(** X26.  [unregisterBySource] takes out exactly the entries registered
    with that source and leaves the others as they are and in their
    order; [clear] leaves nothing.  A provider called with a model of
    another api than its own throws before its stream function is
    reached. *)
Theorem unregister_and_clear (reg : registry) (source : string) :
  (forall k e,
     In (k, e) (Registry.unregisterBySource _ _ _ source reg) <->
     In (k, e) reg /\
     Registry.sourceId (Registry.metadata e) <> Some source) /\
  sublist (Registry.unregisterBySource _ _ _ source reg) reg /\
  (forall k, Registry.get k (Registry.clear _ _ _ reg) = None) /\
  Registry.list true (Registry.clear _ _ _ reg) = [] /\
  (forall api f model context opts,
     model_api model <> api ->
     exists message,
       Registry.wrapStream Context Options Stream api f model context opts
       = Throws message).
Proof.
  assert (Hkeep : forall e : entry,
            match Registry.sourceId (Registry.metadata e) with
            | Some s => negb (String.eqb s source)
            | None => true
            end = true <->
            Registry.sourceId (Registry.metadata e) <> Some source).
  { intros e. destruct (Registry.sourceId (Registry.metadata e)) as [s|];
      [| split; [discriminate | reflexivity]].
    destruct (String.eqb_spec s source) as [->|N]; simpl.
    - split; [discriminate | congruence].
    - split; [intros _ [=]; contradiction | reflexivity]. }
  split; [| split; [| split; [| split]]].
  - intros k e. unfold Registry.unregisterBySource.
    rewrite filter_In. simpl. now rewrite Hkeep.
  - unfold Registry.unregisterBySource.
    induction reg as [|kv reg IH]; simpl; [constructor |].
    destruct (match Registry.sourceId (Registry.metadata (snd kv)) with
              | Some s => negb (String.eqb s source)
              | None => true
              end); [now apply sublist_skip | now apply sublist_cons].
  - reflexivity.
  - reflexivity.
  - intros api f model context opts H. unfold Registry.wrapStream.
    destruct (String.eqb_spec (model_api model) api); [contradiction |].
    simpl. eauto.
Qed.

End Providers.

(** A provider that answers with the name of the function called. *)
Definition echoProvider : Registry.ApiProvider unit unit string :=
  Registry.mkProvider "anthropic-messages"%string
    (fun _ _ _ => Returns "stream"%string)
    (fun _ _ _ => Returns "streamSimple"%string).

Definition claude : Model :=
  mkModel "claude"%string "anthropic-messages"%string "anthropic"%string.

Definition noProviders : Registry.registry unit unit string := [].

Lemma register_then_stream_witness :
  exists reg' e,
    Registry.register echoProvider (Registry.mkRegisterOptions None None None)
      1700000000000 noProviders = Returns reg' /\
    Registry.getWithMetadata (Registry.api echoProvider) reg' = Some e /\
    Registry.updatedAt (Registry.metadata e) = 1700000000000 /\
    Registry.registeredAt (Registry.metadata e)
    = match Registry.getWithMetadata (Registry.api echoProvider) noProviders with
      | Some old => Registry.registeredAt (Registry.metadata old)
      | None => 1700000000000
      end /\
    keys unit unit string reg'
    = match Registry.getWithMetadata (Registry.api echoProvider) noProviders with
      | Some _ => keys unit unit string noProviders
      | None => keys unit unit string noProviders ++ [Registry.api echoProvider]
      end /\
    (forall k, k <> Registry.api echoProvider ->
       Registry.getWithMetadata k reg' = Registry.getWithMetadata k noProviders) /\
    Registry.streamEntry (fun _ => Returns tt) claude tt None reg'
    = Registry.stream echoProvider claude tt None /\
    streamSimpleEntry (fun _ => Returns tt) claude tt None reg'
    = Registry.streamSimple echoProvider claude tt None /\
    streamByApi (fun _ => Returns tt) (Registry.api echoProvider) claude tt None reg'
    = Registry.stream echoProvider claude tt None.
Proof.
  apply (register_then_stream unit unit string (fun _ => Returns tt) noProviders
           echoProvider (Registry.mkRegisterOptions None None None)
           1700000000000 claude tt None);
    try reflexivity.
  discriminate.
Defined.

End RegistryMore.

(** ** The Kimi provider: text deltas and the framing of the response *)

Module KimiFacts.
Import JsString Completion Types EventStream AssistantStream Kimi.
Local Close Scope string_scope.
Local Arguments String.append : simpl nomatch.

(** The text a chunk adds, if it adds one. *)
Definition deltaOf (event : KimiStreamEvent) : option string :=
  match choices event with
  | Some (choice :: _) =>
      match choice_delta choice with
      | Some delta =>
          match delta_content delta with
          | Some content => if truthy content then Some content else None
          | None => None
          end
      | None => None
      end
  | _ => None
  end.

Definition deltas (events : list KimiStreamEvent) : list string :=
  omap deltaOf events.

Fixpoint concatAll (l : list string) : string :=
  match l with
  | [] => EmptyString
  | s :: rest => s +:+ concatAll rest
  end.

Definition processChunks (events : list KimiStreamEvent) (k : Sink) : Sink :=
  fold_left (fun k event => processKimiChunk event k) events k.

Definition textDelta (d : string) : AssistantMessageEvent OutputRef :=
  ev_text_delta OutputRef 0 d TheOutput.

Lemma chunk_without_text event k : deltaOf event = None -> processKimiChunk event k = k.
Proof.
  unfold deltaOf, processKimiChunk.
  destruct (choices event) as [[|choice rest]|]; try reflexivity.
  destruct (choice_delta choice) as [delta|]; try reflexivity.
  destruct (delta_content delta) as [content|]; try reflexivity.
  destruct (truthy content); [discriminate | reflexivity].
Qed.

Lemma push_text (s : AssistantMessageEventStream OutputRef) i d :
  done s = false ->
  let s' := pushEvent OutputRef None (ev_text_delta OutputRef i d TheOutput) s in
  done s' = false /\ finalResult s' = finalResult s /\
  history s' = history s ++ [ev_text_delta OutputRef i d TheOutput].
Proof.
  destruct s as [q w dn f h rs]. simpl. intros ->.
  unfold pushEvent, EventStream.push, pushHistory. simpl.
  destruct w; simpl; auto.
Qed.

Lemma text_append_assoc (a b c : string) : (a +:+ b) +:+ c = a +:+ (b +:+ c).
Proof. induction a as [|x a IH]; simpl; [reflexivity | now rewrite IH]. Qed.

Definition keepsReason (r r' : StopReason) : Prop :=
  r' = r \/ r' = stop \/ r' = Types.length.

Lemma keepsReason_trans r1 r2 r3 :
  keepsReason r1 r2 -> keepsReason r2 r3 -> keepsReason r1 r3.
Proof. unfold keepsReason. intuition congruence. Qed.

Lemma chunk_with_text event k d blocks :
  deltaOf event = Some d ->
  done (sink_stream k) = false ->
  content (sink_output k) = blocks ->
  let k' := processKimiChunk event k in
  let index :=
    match last blocks with
    | Some (TextBlock _) => Z.of_nat (List.length blocks) - 1
    | _ => Z.of_nat (List.length blocks)
    end in
  content (sink_output k')
  = match last blocks with
    | Some (TextBlock text) => removelast blocks ++ [TextBlock (text +:+ d)]
    | _ => blocks ++ [TextBlock d]
    end /\
  done (sink_stream k') = false /\
  finalResult (sink_stream k') = finalResult (sink_stream k) /\
  history (sink_stream k')
  = history (sink_stream k) ++ [ev_text_delta OutputRef index d TheOutput] /\
  keepsReason (stopReason (sink_output k)) (stopReason (sink_output k')).
Proof.
  intros Hd D <-. unfold deltaOf in Hd. unfold processKimiChunk.
  destruct (choices event) as [[|choice rest]|]; try discriminate.
  destruct (choice_delta choice) as [delta|]; try discriminate.
  destruct (delta_content delta) as [content|]; try discriminate.
  destruct (truthy content); [| discriminate]. injection Hd as ->. cbn [negb].
  assert (Hr : keepsReason (stopReason (sink_output k))
                 match finish_reason choice with
                 | Some r =>
                     if String.eqb r "stop"%string then stop
                     else if String.eqb r "length"%string then Types.length
                     else stopReason (sink_output k)
                 | None => stopReason (sink_output k)
                 end).
  { unfold keepsReason. destruct (finish_reason choice) as [r|]; [| auto].
    destruct (String.eqb r "stop"%string); [auto |].
    destruct (String.eqb r "length"%string); auto. }
  destruct (last (Types.content (sink_output k))) as [[text | t sg | tc]|];
    cbn [sink_output sink_stream content stopReason withContentAndRest];
    match goal with
    | |- context [pushEvent OutputRef None (ev_text_delta OutputRef ?i d TheOutput) ?s] =>
        destruct (push_text s i d D) as (H1 & H2 & H3)
    end; auto.
Qed.

Lemma deltas_cons event events :
  deltas (event :: events)
  = match deltaOf event with
    | Some d => d :: deltas events
    | None => deltas events
    end.
Proof. unfold deltas. simpl. now destruct (deltaOf event). Qed.

Lemma text_append_nil_r (s : string) : s +:+ EmptyString = s.
Proof. induction s as [|c s IH]; simpl; congruence. Qed.

(** What a run of chunks does to a sink. *)
Definition runsTo (k k' : Sink) (ds : list string) : Prop :=
  history (sink_stream k') = history (sink_stream k) ++ map textDelta ds /\
  done (sink_stream k') = false /\
  result (sink_stream k') = result (sink_stream k) /\
  keepsReason (stopReason (sink_output k)) (stopReason (sink_output k')).

Lemma chunks_after_text : forall events k text,
  content (sink_output k) = [TextBlock text] ->
  done (sink_stream k) = false ->
  content (sink_output (processChunks events k))
  = [TextBlock (text +:+ concatAll (deltas events))] /\
  runsTo k (processChunks events k) (deltas events).
Proof.
  induction events as [|event events IH]; intros k text Hc D.
  - unfold runsTo, keepsReason. simpl. rewrite Hc, app_nil_r, text_append_nil_r.
    repeat split; auto.
  - change (processChunks (event :: events) k)
      with (processChunks events (processKimiChunk event k)).
    rewrite deltas_cons. destruct (deltaOf event) as [d|] eqn:Hd.
    + destruct (chunk_with_text event k d _ Hd D Hc)
        as (H1 & H2 & H3 & H4 & H5). simpl in H1, H4.
      destruct (IH (processKimiChunk event k) (text +:+ d) H1 H2)
        as (I1 & I2 & I3 & I4 & I5).
      split; [rewrite I1; simpl; now rewrite text_append_assoc |].
      unfold runsTo. rewrite I2, H4, <- app_assoc. split; [reflexivity |].
      split; [exact I3 |]. split; [unfold result in *; congruence |].
      eapply keepsReason_trans; eauto.
    + rewrite (chunk_without_text event k Hd). now apply IH.
Qed.

Lemma chunks_after_nothing : forall events k,
  content (sink_output k) = [] ->
  done (sink_stream k) = false ->
  content (sink_output (processChunks events k))
  = match deltas events with
    | [] => []
    | _ :: _ => [TextBlock (concatAll (deltas events))]
    end /\
  runsTo k (processChunks events k) (deltas events).
Proof.
  induction events as [|event events IH]; intros k Hc D.
  - unfold runsTo, keepsReason. simpl. rewrite Hc, app_nil_r.
    repeat split; auto.
  - change (processChunks (event :: events) k)
      with (processChunks events (processKimiChunk event k)).
    rewrite deltas_cons. destruct (deltaOf event) as [d|] eqn:Hd.
    + destruct (chunk_with_text event k d _ Hd D Hc)
        as (H1 & H2 & H3 & H4 & H5). simpl in H1, H4.
      destruct (chunks_after_text events (processKimiChunk event k) d H1 H2)
        as (I1 & I2 & I3 & I4 & I5).
      split; [exact I1 |].
      unfold runsTo. rewrite I2, H4, <- app_assoc. split; [reflexivity |].
      split; [exact I3 |]. split; [unfold result in *; congruence |].
      eapply keepsReason_trans; eauto.
    + rewrite (chunk_without_text event k Hd). now apply IH.
Qed.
-.-.-
[YOUR OBJECTIVE] The word "sourceId" occurs on certain lines of the material; count those lines and respond with the number only.

[EXERCISE SOLUTION] 5